Greenly and others have seen downtown Denver transform during the pandemic. Empty buildings, businesses, and streets quickly became a serious side effect of COVID-19.
“Class A office space is always the most volatile when a downturn hits. Call Covid what it was, but that’s a downturn,” said Jason Aubrey.
Aubrey has not only been closely monitoring COVID-19’s impact on downtown office space, he’s been living it.
WeWorks is not alone. Downtown Denver’s vacancy rate soared to 18.6% during the last quarter of 2020, it’s highest mark since 2011, and new development has slowed to a crawl.
“Projects are either thinner or on hold. There’s not as many cranes as there were a year ago,” Aubrey said.
That also has a trickle down impact on high rise condos and apartments.
Lori Greenly says there’s noticeably less competition right now for downtown residential units.
“Most places it’s a buyer’s market,” Greenly explained.

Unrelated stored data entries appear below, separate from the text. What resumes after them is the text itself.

(* ===== verification/Utf8.v ===== *)
(** UTF-8: the encoding of strings ([String::into_bytes]) and the validation of
    [std::str::from_utf8], with the error it reports: the length of the valid
    prefix and, unless the input merely ends inside a character, the length of the
    invalid sequence.  Components that read bytes ([ExecutorFileSystem],
    [Utf8StreamParser]) branch on that error. *)
From Stdlib Require Import Lia ZifyN.
From S2P Require Import Prelude.

Module Utf8.

Abbreviation bytes := (list N).

Record Utf8Error := mkUtf8Error { valid_up_to : nat; error_len : option nat }.
#[global] Instance utf8error_eq_dec : EqDecision Utf8Error.
Proof. solve_decision. Defined.

Definition scalar (c : char) : Prop := (c < 55296 \/ 57344 <= c < 1114112)%N.
#[global] Instance scalar_dec c : Decision (scalar c).
Proof. unfold scalar. apply _. Defined.

Definition encode_char (c : char) : bytes :=
  if (c <? 128)%N then [c]
  else if (c <? 2048)%N then [192 + c / 64; 128 + c mod 64]%N
  else if (c <? 65536)%N then [224 + c / 4096; 128 + (c / 64) mod 64; 128 + c mod 64]%N
  else [240 + c / 262144; 128 + (c / 4096) mod 64; 128 + (c / 64) mod 64; 128 + c mod 64]%N.
Definition encode (s : str) : bytes := concat (encode_char <$> s).

Definition between (lo b hi : N) : bool := ((lo <=? b) && (b <=? hi))%N.
Definition is_cont (b : N) : bool := between 128 b 191.

(** [UTF8_CHAR_WIDTH]. *)
Definition char_width (b : N) : nat :=
  if (b <? 128)%N then 1
  else if between 194 b 223 then 2
  else if between 224 b 239 then 3
  else if between 240 b 244 then 4
  else 0.
(** The second byte of a three or four byte sequence: no overlong forms, no
    surrogates, nothing above the last scalar value. *)
Definition second_of_three (b0 b1 : N) : bool :=
  if (b0 =? 224)%N then between 160 b1 191
  else if (b0 =? 237)%N then between 128 b1 159
  else is_cont b1.
Definition second_of_four (b0 b1 : N) : bool :=
  if (b0 =? 240)%N then between 144 b1 191
  else if (b0 =? 244)%N then between 128 b1 143
  else is_cont b1.

(** The valid prefix, decoded, and the error that ended it, if any. *)
Fixpoint decode (bs : bytes) (pos : nat) : str * option Utf8Error :=
  let bad n := ([], Some (mkUtf8Error pos (Some n))) in
  let incomplete := ([], Some (mkUtf8Error pos None)) in
  let keep c r := (c :: fst r, snd r) in
  match bs with
  | [] => ([], None)
  | b0 :: r0 =>
      match char_width b0 with
      | 1 => keep b0 (decode r0 (pos + 1))
      | 2 =>
          match r0 with
          | [] => incomplete
          | b1 :: r1 =>
              if negb (is_cont b1) then bad 1
              else keep ((b0 - 192) * 64 + (b1 - 128))%N (decode r1 (pos + 2))
          end
      | 3 =>
          match r0 with
          | [] => incomplete
          | b1 :: r1 =>
              if negb (second_of_three b0 b1) then bad 1
              else match r1 with
                   | [] => incomplete
                   | b2 :: r2 =>
                       if negb (is_cont b2) then bad 2
                       else keep ((b0 - 224) * 4096 + (b1 - 128) * 64 + (b2 - 128))%N
                                 (decode r2 (pos + 3))
                   end
          end
      | 4 =>
          match r0 with
          | [] => incomplete
          | b1 :: r1 =>
              if negb (second_of_four b0 b1) then bad 1
              else match r1 with
                   | [] => incomplete
                   | b2 :: r2 =>
                       if negb (is_cont b2) then bad 2
                       else match r2 with
                            | [] => incomplete
                            | b3 :: r3 =>
                                if negb (is_cont b3) then bad 3
                                else keep ((b0 - 240) * 262144 + (b1 - 128) * 4096
                                           + (b2 - 128) * 64 + (b3 - 128))%N
                                          (decode r3 (pos + 4))
                            end
                   end
          end
      | _ => bad 1
      end
  end.

Definition from_utf8 (bs : bytes) : result Utf8Error str :=
  match decode bs 0 with
  | (s, None) => Ok s
  | (_, Some e) => Err e
  end.

(** ** Round trip *)

Ltac byte_lia :=
  unfold second_of_three, second_of_four, char_width; unfold is_cont; unfold between;
  repeat match goal with
  | |- context [(?a <? ?b)%N] => destruct (N.ltb_spec a b)
  | |- context [(?a <=? ?b)%N] => destruct (N.leb_spec a b)
  | |- context [(?a =? ?b)%N] => destruct (N.eqb_spec a b)
  end; cbn [negb andb]; try reflexivity; try (exfalso; Z.to_euclidean_division_equations; lia).

Lemma decode_encode_char c rest pos :
  scalar c ->
  decode (encode_char c ++ rest) pos =
  (c :: fst (decode rest (pos + length (encode_char c))),
   snd (decode rest (pos + length (encode_char c)))).
Proof.
  intros Hs. unfold encode_char.
  destruct (N.ltb_spec c 128).
  { cbn [app decode length]. assert (char_width c = 1) as -> by (unfold char_width; byte_lia). done. }
  destruct (N.ltb_spec c 2048).
  { cbn [app decode length]. set (q := (c / 64)%N). set (r := (c mod 64)%N).
    assert (c = q * 64 + r /\ r < 64)%N as [Hc Hr]
      by (subst q r; Z.to_euclidean_division_equations; lia).
    clearbody q r.
    assert (char_width (192 + q) = 2) as -> by (unfold char_width; byte_lia).
    assert (is_cont (128 + r) = true) as -> by byte_lia. cbn [negb].
    replace ((192 + q - 192) * 64 + (128 + r - 128))%N with c by lia. done. }
  destruct (N.ltb_spec c 65536).
  { cbn [app decode length].
    set (q := (c / 4096)%N). set (m := ((c / 64) mod 64)%N). set (r := (c mod 64)%N).
    assert (c = q * 4096 + m * 64 + r /\ r < 64 /\ m < 64)%N as (Hc & Hr & Hm)
      by (subst q m r; Z.to_euclidean_division_equations; lia).
    clearbody q m r. unfold scalar in Hs.
    assert (char_width (224 + q) = 3) as -> by (unfold char_width; byte_lia).
    assert (second_of_three (224 + q) (128 + m) = true) as -> by byte_lia.
    assert (is_cont (128 + r) = true) as -> by byte_lia. cbn [negb].
    replace ((224 + q - 224) * 4096 + (128 + m - 128) * 64 + (128 + r - 128))%N with c by lia.
    done. }
  cbn [app decode length].
  set (q := (c / 262144)%N). set (l := ((c / 4096) mod 64)%N). set (m := ((c / 64) mod 64)%N).
  set (r := (c mod 64)%N).
  assert (c = q * 262144 + l * 4096 + m * 64 + r /\ r < 64 /\ m < 64 /\ l < 64)%N
    as (Hc & Hr & Hm & Hl) by (subst q l m r; Z.to_euclidean_division_equations; lia).
  clearbody q l m r. unfold scalar in Hs.
  assert (char_width (240 + q) = 4) as -> by (unfold char_width; byte_lia).
  assert (second_of_four (240 + q) (128 + l) = true) as -> by byte_lia.
  assert (is_cont (128 + m) = true) as -> by byte_lia.
  assert (is_cont (128 + r) = true) as -> by byte_lia. cbn [negb].
  replace ((240 + q - 240) * 262144 + (128 + l - 128) * 4096 + (128 + m - 128) * 64
           + (128 + r - 128))%N with c by lia.
  done.
Qed.

Lemma decode_encode s rest pos :
  Forall scalar s ->
  decode (encode s ++ rest) pos =
  (s ++ fst (decode rest (pos + length (encode s))), snd (decode rest (pos + length (encode s)))).
Proof.
  intros Hs. revert pos; induction Hs as [|c s Hc Hs IH]; intros pos.
  - cbn. rewrite Nat.add_0_r. by destruct (decode rest pos).
  - unfold encode. rewrite fmap_cons. cbn [concat]. fold (encode s).
    rewrite <- app_assoc, decode_encode_char, IH by done. rewrite length_app. simpl.
    by rewrite !Nat.add_assoc.
Qed.

Lemma from_utf8_encode s : Forall scalar s -> from_utf8 (encode s) = Ok s.
Proof.
  intros Hs. unfold from_utf8. pose proof (decode_encode s [] 0 Hs) as H.
  rewrite app_nil_r in H. rewrite H. cbn. by rewrite app_nil_r.
Qed.

(** ** Decoding in pieces *)

Definition shift (k : nat) (e : option Utf8Error) : option Utf8Error :=
  (fun e => mkUtf8Error (k + valid_up_to e) (error_len e)) <$> e.

(** A byte list decodes character by character: one constructor per way the
    first character can read. *)
Inductive decodes : bytes -> str -> option Utf8Error -> Prop :=
| dec_nil : decodes [] [] None
| dec_char bs rest c s e :
    (forall more pos, decode (bs ++ more) pos =
       (c :: fst (decode more (pos + length bs)), snd (decode more (pos + length bs)))) ->
    scalar c -> bs <> [] -> decodes rest s e -> decodes (bs ++ rest) (c :: s) (shift (length bs) e)
| dec_bad bs n :
    (forall more pos, decode (bs ++ more) pos = ([], Some (mkUtf8Error pos (Some n)))) ->
    decodes bs [] (Some (mkUtf8Error 0 (Some n)))
| dec_incomplete bs :
    bs <> [] -> (forall pos, decode bs pos = ([], Some (mkUtf8Error pos None))) ->
    decodes bs [] (Some (mkUtf8Error 0 None)).

Lemma shift_comp a b e : shift a (shift b e) = shift (a + b) e.
Proof. destruct e as [[v l]|]; [|done]. unfold shift. cbn. do 2 f_equal. lia. Qed.

Lemma decodes_decode bs s e pos : decodes bs s e -> decode bs pos = (s, shift pos e).
Proof.
  intros H. revert pos; induction H as [|bs rest c s e Hd Hsc Hne H IH|bs n Hd|bs Hne Hd]; intros pos.
  - done.
  - rewrite Hd, IH. cbn. f_equal. by rewrite shift_comp.
  - rewrite <- (app_nil_r bs), Hd. cbn. by rewrite Nat.add_0_r.
  - rewrite Hd. cbn. by rewrite Nat.add_0_r.
Qed.

Ltac decode_head :=
  intros; cbn [decode app]; repeat match goal with
  | H : ?x = _ |- context [?x] => rewrite H
  end; cbn [negb length]; done.

Ltac scalar_lia :=
  unfold scalar; unfold char_width, second_of_three, second_of_four, is_cont, between in *;
  repeat match goal with
  | H : context [if ?b then _ else _] |- _ => destruct b eqn:?
  | H : _ && _ = true |- _ => apply andb_true_iff in H as [? ?]
  | H : (_ <=? _)%N = true |- _ => apply N.leb_le in H
  | H : (_ =? _)%N = true |- _ => apply N.eqb_eq in H
  | H : (_ =? _)%N = false |- _ => apply N.eqb_neq in H
  | H : (_ <? _)%N = true |- _ => apply N.ltb_lt in H
  | H : (_ <? _)%N = false |- _ => apply N.ltb_ge in H
  end; try discriminate; lia.

Lemma decodes_total bs : exists s e, decodes bs s e.
Proof.
  induction bs as [bs IH] using (induction_ltof1 _ (@length N)). unfold ltof in IH.
  assert (forall h c rest, scalar c -> h <> [] -> bs = h ++ rest ->
    (forall more pos, decode (h ++ more) pos =
       (c :: fst (decode more (pos + length h)), snd (decode more (pos + length h)))) ->
    exists s e, decodes bs s e) as Hchar.
  { intros h c rest Hc Hh -> Hd. destruct (IH rest) as (s & e & Hr).
    - rewrite length_app. destruct h; simpl; [done|lia].
    - exists (c :: s), (shift (length h) e). by apply dec_char. }
  assert (forall n, (forall more pos, decode (bs ++ more) pos = ([], Some (mkUtf8Error pos (Some n)))) ->
    exists s e, decodes bs s e) as Hbad by (intros n H; eexists _, _; by eapply dec_bad).
  assert (bs <> [] -> (forall pos, decode bs pos = ([], Some (mkUtf8Error pos None))) ->
    exists s e, decodes bs s e) as Hinc by (intros H1 H2; eexists _, _; by eapply dec_incomplete).
  destruct bs as [|b0 r0]; [eexists _, _; apply dec_nil|].
  destruct (char_width b0) as [|[|[|[|[|w]]]]] eqn:Ew.
  - apply (Hbad 1). decode_head.
  - apply (Hchar [b0] b0 r0); [scalar_lia|done..|]. decode_head.
  - destruct r0 as [|b1 r1]; [apply Hinc; [done|decode_head]|].
    destruct (is_cont b1) eqn:E1; [|apply (Hbad 1); decode_head].
    eapply (Hchar [b0; b1]); [|done|reflexivity|decode_head]. scalar_lia.
  - destruct r0 as [|b1 r1]; [apply Hinc; [done|decode_head]|].
    destruct (second_of_three b0 b1) eqn:E1; [|apply (Hbad 1); decode_head].
    destruct r1 as [|b2 r2]; [apply Hinc; [done|decode_head]|].
    destruct (is_cont b2) eqn:E2; [|apply (Hbad 2); decode_head].
    eapply (Hchar [b0; b1; b2]); [|done|reflexivity|decode_head]. scalar_lia.
  - destruct r0 as [|b1 r1]; [apply Hinc; [done|decode_head]|].
    destruct (second_of_four b0 b1) eqn:E1; [|apply (Hbad 1); decode_head].
    destruct r1 as [|b2 r2]; [apply Hinc; [done|decode_head]|].
    destruct (is_cont b2) eqn:E2; [|apply (Hbad 2); decode_head].
    destruct r2 as [|b3 r3]; [apply Hinc; [done|decode_head]|].
    destruct (is_cont b3) eqn:E3; [|apply (Hbad 3); decode_head].
    eapply (Hchar [b0; b1; b2; b3]); [|done|reflexivity|decode_head]. scalar_lia.
  - exfalso. unfold char_width in Ew. repeat case_match; lia.
Qed.

(** Decoding continues where the valid prefix ended, unless it met an invalid
    sequence, which no further byte can repair. *)
Lemma decode_app bs more s e pos :
  decodes bs s e ->
  decode (bs ++ more) pos =
  match e with
  | None => (s ++ fst (decode more (pos + length bs)), snd (decode more (pos + length bs)))
  | Some (mkUtf8Error v (Some n)) => (s, Some (mkUtf8Error (pos + v) (Some n)))
  | Some (mkUtf8Error v None) =>
      (s ++ fst (decode (drop v bs ++ more) (pos + v)), snd (decode (drop v bs ++ more) (pos + v)))
  end.
Proof.
  intros H. revert pos; induction H as [|bs rest c s e Hd Hsc Hne H IH|bs n Hd|bs Hne Hd]; intros pos.
  - cbn. rewrite Nat.add_0_r. by destruct (decode more pos).
  - rewrite <- app_assoc, Hd, IH. destruct e as [[v [n|]]|]; cbn.
    + by rewrite Nat.add_assoc.
    + rewrite drop_app, (drop_ge bs) by lia. replace (length bs + v - length bs) with v by lia.
      simpl. by rewrite Nat.add_assoc.
    + by rewrite length_app, Nat.add_assoc.
  - rewrite Hd. by rewrite Nat.add_0_r.
  - cbn. rewrite drop_0, Nat.add_0_r. by destruct (decode (bs ++ more) pos).
Qed.

(** The prefix before an error is valid, and what follows it starts the error. *)
Lemma decodes_prefix bs s v l :
  decodes bs s (Some (mkUtf8Error v l)) ->
  v <= length bs /\ decodes (take v bs) s None /\ decodes (drop v bs) [] (Some (mkUtf8Error 0 l)).
Proof.
  intros H. remember (Some (mkUtf8Error v l)) as e eqn:He. revert v He.
  induction H as [|bs rest c s e Hd Hsc Hne H IH|bs n Hd|bs Hne Hd]; intros v He; simplify_eq.
  - destruct e as [[v' l']|]; [|done]. cbn in He. simplify_eq.
    destruct (IH v' eq_refl) as (? & Ht & Hr). rewrite length_app. split; [lia|].
    rewrite take_app, drop_app. replace (length bs + v' - length bs) with v' by lia.
    rewrite (take_ge bs), (drop_ge bs) by lia. split; [|done].
    change None with (shift (length bs) None). by apply dec_char.
  - split; [lia|]. rewrite drop_0. split; [constructor|by constructor].
  - split; [lia|]. rewrite drop_0. split; [constructor|by constructor].
Qed.

Lemma decodes_scalar bs s e : decodes bs s e -> Forall scalar s.
Proof. induction 1; by constructor. Qed.

Lemma from_utf8_decodes bs s e :
  decodes bs s e -> from_utf8 bs = match e with None => Ok s | Some err => Err err end.
Proof.
  intros H. unfold from_utf8. rewrite (decodes_decode _ _ _ 0 H). by destruct e as [[]|].
Qed.

Lemma from_utf8_scalar bs s : from_utf8 bs = Ok s -> Forall scalar s.
Proof.
  destruct (decodes_total bs) as (s' & e & H). rewrite (from_utf8_decodes _ _ _ H).
  destruct e; [done|]. intros [= <-]. by eapply decodes_scalar.
Qed.

End Utf8.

However, Greenly also says downtown condo prices are holding steady for now.
“In a few months I think we’re going to be where we are in the suburbs where there’s little inventory and the prices are rising,” she said.
Jason Aubrey is optimistic commercial real estate will follow.
“Specifically high rises, they’ll always rebound. They’re the city center,” he said.
Aubrey acknowledges, however, the landscape may never be the same, with many companies rethinking exactly how much space they need.
“I think the footprints are definitely going to get smaller, maybe where you can come in and out and you’re not here everyday,” he explained. “Overall I think Colorado and Denver are going to be just fine.”